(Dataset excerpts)

┌────────

(** *** The socket table *)

Lemma sock_set_eq i k s : (i < length (t_sockets s))%nat -> sock (set_sock i k s) i = k.
Proof. intros Hi. unfold sock. simpl. by rewrite list_lookup_insert_eq. Qed.
Lemma sock_set_ne i j k s : j <> i -> sock (set_sock i k s) j = sock s j.
Proof. intros Hj. unfold sock. simpl. by rewrite list_lookup_insert_ne. Qed.
Lemma sock_mod_eq i f s : (i < length (t_sockets s))%nat -> sock (mod_sock i f s) i = f (sock s i).
Proof. apply sock_set_eq. Qed.
Lemma length_sockets i k s : length (t_sockets (set_sock i k s)) = length (t_sockets s).
Proof. simpl. apply length_insert. Qed.
Lemma set_sock_id i s : set_sock i (sock s i) s = s.
Proof.
  unfold set_sock, sock. destruct s as [l e n t a]. simpl. unfold set_sockets. simpl. f_equal.
  destruct (l !! i) as [k|] eqn:E; simpl; [by apply list_insert_id|].
  apply list_insert_ge. by apply lookup_ge_None.
Qed.

Lemma sock_set_net n i s : sock (set_net n s) i = sock s i.
Proof. done. Qed.

(** *** Sending one segment *)

(** A card that takes every frame, and an interface that can send to [rip]. *)
Definition card_ok : Prop := forall f (d : Nic), (nic_send f d).1 = 0.

Record link_ok (rip : Z) (mac : list Z) (n : net Nic) : Prop := {
  lk_host : host_ok n;
  lk_up : if_up n = true;
  lk_send : if_send n = true;
  lk_mac : length (if_mac n) = 6%nat;
  lk_bufs : (3 <= free_bufs n)%nat;
  lk_rip : 0 <= rip < 2 ^ 32;
  lk_res : resolved rip mac n
}.

(** The frame that carries a segment. *)
Definition seg_frame (rip : Z) (mac seg : list Z) (n : net Nic) : list Z :=
  eth_frame mac ETH_TYPE_IP4 (ip4_packet rip PROTO_TCP seg n) n.

(** The interface after the frame went out. *)
Definition sent (rip : Z) (mac seg : list Z) (n : net Nic) : net Nic :=
  set_nic (nic_send (seg_frame rip mac seg n) (nic n)).2 (set_ip4_id (u16 (ip4_id n + 1)) n).

Lemma sent_link rip mac seg n rip' mac' : link_ok rip mac n -> link_ok rip' mac' n -> link_ok rip' mac' (sent rip mac seg n).
Proof.
  intros _ [[Hh1 Hh2] ? ? ? ? ? ?]. split; try done. split; [done|]. simpl. apply Z.mod_pos_bound. lia.
Qed.

Lemma send_segment_spec i flags data s mac :
  card_ok -> let k := sock s i in link_ok (k_remote_ip k) mac (t_net s) ->
  Z.of_nat (length data) <= NET_BUF_SIZE - 54 ->
  let seg := tcp_segment (if_ip (t_net s)) (k_remote_ip k) (k_local_port k) (k_remote_port k) (k_tx_seq k) (k_rx_seq k) flags data in
  tcp_send_segment i flags data s =
  Some (0, mod_sock i (after_send flags data (t_ticks s)) (set_net (sent (k_remote_ip k) mac seg (t_net s)) s)).
Proof.
  intros Hcard k [Hh Hu Hsd Hm Hb Hr Hres] Hlen seg. unfold tcp_send_segment. fold k.
  destruct (alloc_buf_spec (t_net s)) as (b & -> & Hbi & Hf); [lia|].
  rewrite (proj2 (Z.ltb_ge NET_BUF_SIZE _)) by lia. set (n := set_buf_used _ (t_net s)) in *.
  change (if_ip n) with (if_ip (t_net s)). fold seg. cbv zeta.
  assert (length seg = (20 + length data)%nat) as Hl by done.
  pose proof (ip4_send_spec (k_remote_ip k) PROTO_TCP seg mac n) as Hs.
  change (eth_frame mac ETH_TYPE_IP4 (ip4_packet (k_remote_ip k) PROTO_TCP seg n) n)
    with (seg_frame (k_remote_ip k) mac seg (t_net s)) in Hs. change (nic n) with (nic (t_net s)) in Hs.
  unfold sent. pose proof (Hcard (seg_frame (k_remote_ip k) mac seg (t_net s)) (nic (t_net s))) as Hc.
  destruct (nic_send (seg_frame _ _ _ _) _) as [r d]. simpl in Hc. subst r.
  rewrite Hs; [|unfold can_send; split_and!; try done; lia|lia|done]. rewrite Z.eqb_refl.
  change (u16 (ip4_id n + 1)) with (u16 (ip4_id (t_net s) + 1)). unfold n. rewrite free_restores by done. done.
Qed.

(** *** Receiving a frame that carries a segment *)

Definition receive udp_rx (frame : list Z) (len : Z) s : option (tcp Nic) :=
  net_receive t_net set_net tcp_receive udp_rx frame len s.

└────────

• _What you are asked to do_
Beginning at the line with "lk_rip : 0 <= rip < 2 ^ 32;" and stopping after the line with "Definition sent (rip", please write out every line of the data above exactly and nothing else.

• _Task output_
  lk_rip : 0 <= rip < 2 ^ 32;
  lk_res : resolved rip mac n
}.

(** The frame that carries a segment. *)
Definition seg_frame (rip : Z) (mac seg : list Z) (n : net Nic) : list Z :=
  eth_frame mac ETH_TYPE_IP4 (ip4_packet rip PROTO_TCP seg n) n.

(** The interface after the frame went out. *)
Definition sent (rip : Z) (mac seg : list Z) (n : net Nic) : net Nic :=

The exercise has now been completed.